From phishing to politics: Kaspersky outlines the state of security in 2014

Including why cyber criminals are a bit like electricity...

David Emm

Kaspersky Lab opened a new central London office toward the end of 2013 to serve as a European hub for its employees and customers.

To find out more about the company's operations and to gain insight into the challenges facing the security industry in 2014, TechRadar Pro spoke to David Emm, senior regional researcher at Kaspersky Lab UK.

TechRadar Pro: Why has Kaspersky opened its new European headquarters in central London? Does it make it easier having more than one team in the capital?

David Emm: I think it's less research that's driving it than business. In a sense, it doesn't matter where we as a research team are based, but from a business point of view it certainly makes sense to be in London.

London is a business hub, and this is going to be our European hub, so from a communications and business point of view, it certainly makes sense to have a presence in the capital.

We made the decision that, if we're going to have a presence here, let's move the thing lock, stock and barrel. All 130 of us will be based in London.

TRP: You've been at Kaspersky now for 10 years - have you found that security threats are becoming more sophisticated over time? And do you ever pause to admire their complexity?

DE: I think it's difficult. You can never really detach yourself from what the impact of this stuff is. It's very interesting. I mean, if a mugging happens on the street, then to some degree or other, the perpetrator is interacting with the victim, and that's not really true of cyber crime - you don't see the whites of victim's eyes.

Perhaps that's one reason why I suppose there's a blunting of the moral compass, for want of a better phrase. But we can never totally forget about that impact. But obviously when you look at the code, there's no question.

You see the whole scale right through from pretty basic ones right through to phishing attacks with clumsy grammar and so on right through to the kind of attack like Stuxnet or Red October, where you can see some pretty complex code.

Obviously, our aim is to get to the bottom of them and find out what its purpose is in order to be able to mitigate that threat.

TRP: Have you found an increase in politically motivated security threats, similar to Stuxnet, in the past few years?

DE: There are two kinds of political aspects of threats. On the one hand, there can be some group protesting - let's say the Anonymous attack on the Polish government website 18 months ago - that said "we don't like you passing anti-copyright theft law". So that's political.

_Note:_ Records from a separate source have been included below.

(** The closure of [Delete]. *)
Definition deleteTx (id : Z) (d : DB) : DB + error :=
  match bget d jobsBucket (key id) with
  | None => inl d
  | Some v =>
      let d := match Codec.Unmarshal v with
               | None => d
               | Some j =>
                   let d := ignored d (removeFromStatusBucket d (JStatus j) id) in
                   if decide (IdempotencyKey j = "") then d
                   else ignored d (storage (bdel d idempotencyBucket (IdempotencyKey j)))
               end in
      storage (bdel d jobsBucket (key id))
  end.

(** [found] is set by the closure, whatever becomes of the transaction. *)
Definition Delete (s : BoltStore DB) (id : Z) : BoltStore DB * (bool * err) :=
  let found := is_open (db s) && bool_decide (is_Some (bget (db s) jobsBucket (key id))) in
  let '(s, e) := onUpdate s (deleteTx id) in
  (s, (found, e)).

Definition Cancel (s : BoltStore DB) (id : Z) : BoltStore DB * err :=
  onUpdate s (λ d,
    match bget d jobsBucket (key id) with
    | None => inr ErrJobNotFound
    | Some v =>
        try j := json_error "unmarshal job" (Codec.Unmarshal v) in
        if is_terminal (JStatus j) then inr (ErrTerminal (JStatus j))
        else
          try d := removeFromStatusBucket d (JStatus j) id in
          try d := putJob d (with_status j Cancelled) in
          addToStatusBucket d Cancelled id
    end).

Definition AddCron (s : BoltStore DB) (c : CronJob) : BoltStore DB * err :=
  onUpdate s (λ d,
    try v := json_error "marshal cron" (Codec.Marshal located c) in
    storage (bput d cronBucket (CronID c) v)).

Definition DeleteCron (s : BoltStore DB) (id : string) : BoltStore DB * (bool * err) :=
  let found := is_open (db s) && bool_decide (is_Some (bget (db s) cronBucket id)) in
  let '(s, e) := onUpdate s (λ d,
    match bget d cronBucket id with
    | None => inl d
    | Some _ => storage (bdel d cronBucket id)
    end) in
  (s, (found, e)).

Definition ListCrons (s : BoltStore DB) : list CronJob * err :=
  ViewTx (db s) (λ d,
    collect (λ _, unmarshalled)
      (entries d cronBucket)).

Definition AddDLQ (s : BoltStore DB) (j : Job) : BoltStore DB * err :=
  onUpdate s (λ d,
    try v := json_error "marshal job" (Codec.Marshal located j) in
    storage (bput d dlqBucket (key (ID j)) v)).

Definition ListDLQ (s : BoltStore DB) : list Job * err :=
  ViewTx (db s) (λ d,
    collect (λ _, unmarshalled)
      (entries d dlqBucket)).

Definition FindByIdempotencyKey (s : BoltStore DB) (ikey : string) : option Job :=
  if decide (ikey = "") then None
  else if is_open (db s) then
    idBytes ← bget (db s) idempotencyBucket ikey;
    id ← Atoi (of_bytes idBytes);
    v ← bget (db s) jobsBucket (key id);
    Codec.Unmarshal v
  else None.

#[global] Instance BoltStore_ops : Store.StoreOps (BoltStore DB) := {|
  Store.Add := Add; Store.Get := Get; Store.List := List;
  Store.ListByStatus := ListByStatus; Store.Update := Update; Store.Delete := Delete;
  Store.Cancel := Cancel; Store.AddCron := AddCron; Store.DeleteCron := DeleteCron;
  Store.ListCrons := ListCrons; Store.AddDLQ := AddDLQ; Store.ListDLQ := ListDLQ;
  Store.FindByIdempotencyKey := FindByIdempotencyKey
|}.
End Ops.

(** ** Generic facts *)

#[global] Instance key_inj : Inj (=) (=) key.
Proof. unfold key, Itoa. intros x y Hxy. by apply (inj pretty) in Hxy. Qed.

Lemma sanitize_known st st' :
  known_status st' = true → Utf8.Sanitize st = st' ↔ st = st'.
Proof.
  intros Hk. assert (Hn : Some Utf8.RuneError ∉ Utf8.chunks (to_bytes st') ∧ Utf8.Sanitize st' = st').
  { apply known_status_spec in Hk as [->|[->|Hk]]; [| |apply is_terminal_spec in Hk as [-> | [-> | ->]]];
      (split; [apply (bool_decide_unpack _); vm_compute; exact I|vm_compute; reflexivity]). }
  destruct Hn as [Hn Hs]. split; [|by intros ->]. intros <-. unfold Utf8.Sanitize in *.
  rewrite String.list_ascii_of_string_of_list_ascii in Hn. rewrite Utf8.sanitize_unchanged by done. by rewrite Codec.of_bytes_str.
Qed.

Lemma clean_clean (j : Job) : Codec.clean (Codec.clean j) = Codec.clean j.
Proof.
  cbn [Codec.clean Codec.Job_laws]. unfold Store.norm_job, Utf8.Sanitize.
  cbn [ID JType Priority JStatus RetryCount MaxRetries NextRunAt LastError IdempotencyKey].
  by rewrite !String.list_ascii_of_string_of_list_ascii, !Utf8.sanitize_idemp.
Qed.

Lemma clean_cancelled (j : Job) :
  Codec.clean j = j → Codec.clean (with_status j Cancelled) = with_status j Cancelled.
Proof.
  assert (Utf8.Sanitize Cancelled = Cancelled) by (vm_compute; reflexivity).
  destruct j as [i t p st rc mr nr le ik]. cbn [Codec.clean Codec.Job_laws]. unfold Store.norm_job, with_status.
  cbn [ID JType Priority JStatus RetryCount MaxRetries NextRunAt LastError IdempotencyKey].
  congruence.
Qed.

(** The buckets that hold data; the others are the status buckets. *)
Definition plain (b : string) : Prop := b ∈ [jobsBucket; cronBucket; dlqBucket; idempotencyBucket].

Lemma getStatusBucket_spec st b :
  getStatusBucket st = Some b →
  known_status st = true ∧ b ∈ buckets ∧ ¬ plain b ∧ ∀ st', getStatusBucket st' = Some b → st' = st.
Proof.
  unfold getStatusBucket. repeat case_decide; intros [= <-]; subst;
    (split; [reflexivity|]); (split; [apply (bool_decide_unpack _); vm_compute; exact I|]);
    (split; [by intros Hp%(bool_decide_pack _)|]);
    intros st' Hst'; repeat case_decide; simplify_eq; done.
Qed.

Lemma getStatusBucket_known st : known_status st = true → is_Some (getStatusBucket st).
Proof.
  intros [->|[->|[-> | [-> | ->]]%is_terminal_spec]]%known_status_spec; by eexists.
Qed.

(** ** The contents of a database *)

Definition stored {A} `{Codec.Struct A} (v : list ascii) (a : A) : Prop :=
  Codec.Unmarshal v = Some a.

Section Rel.
Context {DB : Type} {BB : Bbolt DB} {BL : BboltLaws DB}.
Implicit Types d : DB.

Or, you can have a protest about Wikileaks, where they take down or deface a website. Or even groups of hackers in Turkey and Syria competing with each other to protest about political attitudes of their governments.

And then, on the other hand, you have states getting involved in developing code in order to further some overtly political or state activity. Those are, numerically at least, pretty tiny.

If we look at the things that we believe have got national state involvement, or sponsorship, we're talking about six in total that have been uncovered in the past four years. And I think they will always be numerically less significant because they're extremely complex - lots of intelligence has gone into developing them.

TRP: Can such threats impact on society in a way that wasn't originally intended?

DE: Looking at it from a societal point of view, I think the danger is that the fallout from an attack like that can have a much bugger impact than its numerical significance in the whole mass of malware.

So from the point of view of malware as a whole, it's nought point something per cent of the problem.

However, if somebody takes out Thames Water's systems, for instance, and we all stop getting clean running water through the tap, that's a huge impact on an awful lot of citizens in the UK.

And so potentially the impact of that is big, and it can be big from another point of view, which is that if exploits are being developed or brought in to launch an attack, the chances are that sometime after to that it will filter down into the mainstream and be used for other targeted attacks that have nothing to do with governments.

And there's also the risk of collateral damage. It's generally accepted that Stuxnet was probably designed to interface with Iran's nuclear program, but actually there were victims in other countries that were nothing to do with that.